▸ **Exercise aim**
Whenever the word "with" shows up in a line of the data, copy that line.

▸ **Material provided**

════════

Lemma insert_copies_spec pos (n : nat) x vs :
  bounded vs -> valid_pos pos vs = true ->
  for_up n 0 (fun j => FixedVector.emplace h C moved (pos + j) (ret x) ;;; ret tt) (hold vs) =
    if Z.of_nat (length vs + n) <=? C then Ret tt (hold (spliced pos (replicate n x) vs)) else Trap.
Proof.
  intros Hb Hv. pose proof (valid_pos_cases pos vs) as Hp. rewrite Hv in Hp. destruct Hp as [Hi Ep].
  destruct (Z.leb_spec (Z.of_nat (length vs + n)) C) as [Hl|Hl].
  - rewrite Ep. unfold spliced. rewrite Nat2Z.id. by apply hold_insert_copies.
  - pose proof (capacity_bounds C).
    apply (insert_copies_overflow pos (Z.to_nat C - length vs)); rewrite ?Z.add_0_r; [lia|done|lia].
Qed.

Lemma insert_reads_spec pos ws vs :
  bounded vs -> valid_pos pos vs = true ->
  FixedVector.insert_reads h C moved pos (ret <$> ws) (hold vs) =
    if Z.of_nat (length vs + length ws) <=? C then Ret tt (hold (spliced pos ws vs)) else Trap.
Proof.
  revert pos vs. induction ws as [|w ws IH]; intros pos vs Hb Hv; cbn [fmap list_fmap FixedVector.insert_reads].
  { cbn [length]. rewrite Nat.add_0_r. zbool. unfold spliced. cbn [app]. by rewrite take_drop. }
  pose proof (emplace_spec pos w (ret w) vs Hb (reads_ret C w vs)) as E. rewrite Hv in E. revert E.
  destruct (Z.ltb_spec (Z.of_nat (length vs)) C); cbn [andb length]; intros E.
  - rewrite (bind_Ret _ _ _ _ _ E), IH by (by apply valid_pos_next || (rewrite length_spliced; cbn; lia)).
    rewrite length_spliced, spliced_next by done. cbn [length].
    by replace (length vs + 1 + length ws)%nat with (length vs + S (length ws))%nat by lia.
  - zbool. by apply bind_Trap.
Qed.

Lemma insert_n_spec pos (n : nat) x value vs :
  bounded vs -> reads C value x vs ->
  FixedVector.insert_n h C moved pos (Z.of_nat n) value (hold vs) =
    if valid_pos pos vs && (Z.of_nat (length vs + n) <=? C)
    then Ret pos (hold (spliced pos (replicate n x) vs)) else Trap.
Proof.
  intros Hb Hr. pose proof (check_position_spec pos vs) as Hc. unfold FixedVector.insert_n.
  destruct (valid_pos pos vs) eqn:Hv; cbn [andb]; [|by apply bind_Trap].
  rewrite (bind_Ret _ _ _ _ _ Hc). mstep. rewrite vsize_hold. pose proof (capacity_bounds C). zbool.
  pose proof (insert_copies_spec pos n x vs Hb Hv) as E.
  destruct (Z.leb_spec (Z.of_nat (length vs + n)) C) as [Hl|Hl].
  - zbool. mstep. destruct (Z.eqb_spec (Z.of_nat n) 0).
    + replace n with 0%nat by lia. unfold spliced. cbn [replicate app]. by rewrite take_drop.
    + pose proof (Hr []) as Hr0. rewrite app_nil_r in Hr0. rewrite (bind_Ret _ _ _ _ _ Hr0), Nat2Z.id.
      by rewrite (bind_Ret _ _ _ _ _ E).
  - zbool. destruct (decide (h = HARDENING_NONE)) as [->|]; [|by apply bind_Trap, metl_assert_false].
    mstep. zbool. pose proof (Hr []) as Hr0. rewrite app_nil_r in Hr0.
    rewrite (bind_Ret _ _ _ _ _ Hr0), Nat2Z.id. by apply bind_Trap.
Qed.

Lemma insert_range_spec pos ws vs :
  bounded vs ->
  FixedVector.insert_range h C moved pos (ExternalRange ws) (hold vs) =
    if valid_pos pos vs && (Z.of_nat (length vs + length ws) <=? C)
    then Ret pos (hold (spliced pos ws vs)) else Trap.
Proof.
  intros Hb. pose proof (check_position_spec pos vs) as Hc. unfold FixedVector.insert_range.
  destruct (valid_pos pos vs) eqn:Hv; cbn [andb]; [|by apply bind_Trap].
  rewrite (bind_Ret _ _ _ _ _ Hc). cbn [FixedVector.aliases_own_storage negb]. mstep.
  pose proof (insert_reads_spec pos ws vs Hb Hv) as E. cbn [FixedVector.range_reads].
  destruct (Z.leb_spec (Z.of_nat (length vs + length ws)) C).
  - by rewrite (bind_Ret _ _ _ _ _ E).
  - by apply bind_Trap.
Qed.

════════

▸ **Solution below**
    by replace (length vs + 1 + length ws)%nat with (length vs + S (length ws))%nat by lia.
    + replace n with 0%nat by lia. unfold spliced. cbn [replicate app]. by rewrite take_drop.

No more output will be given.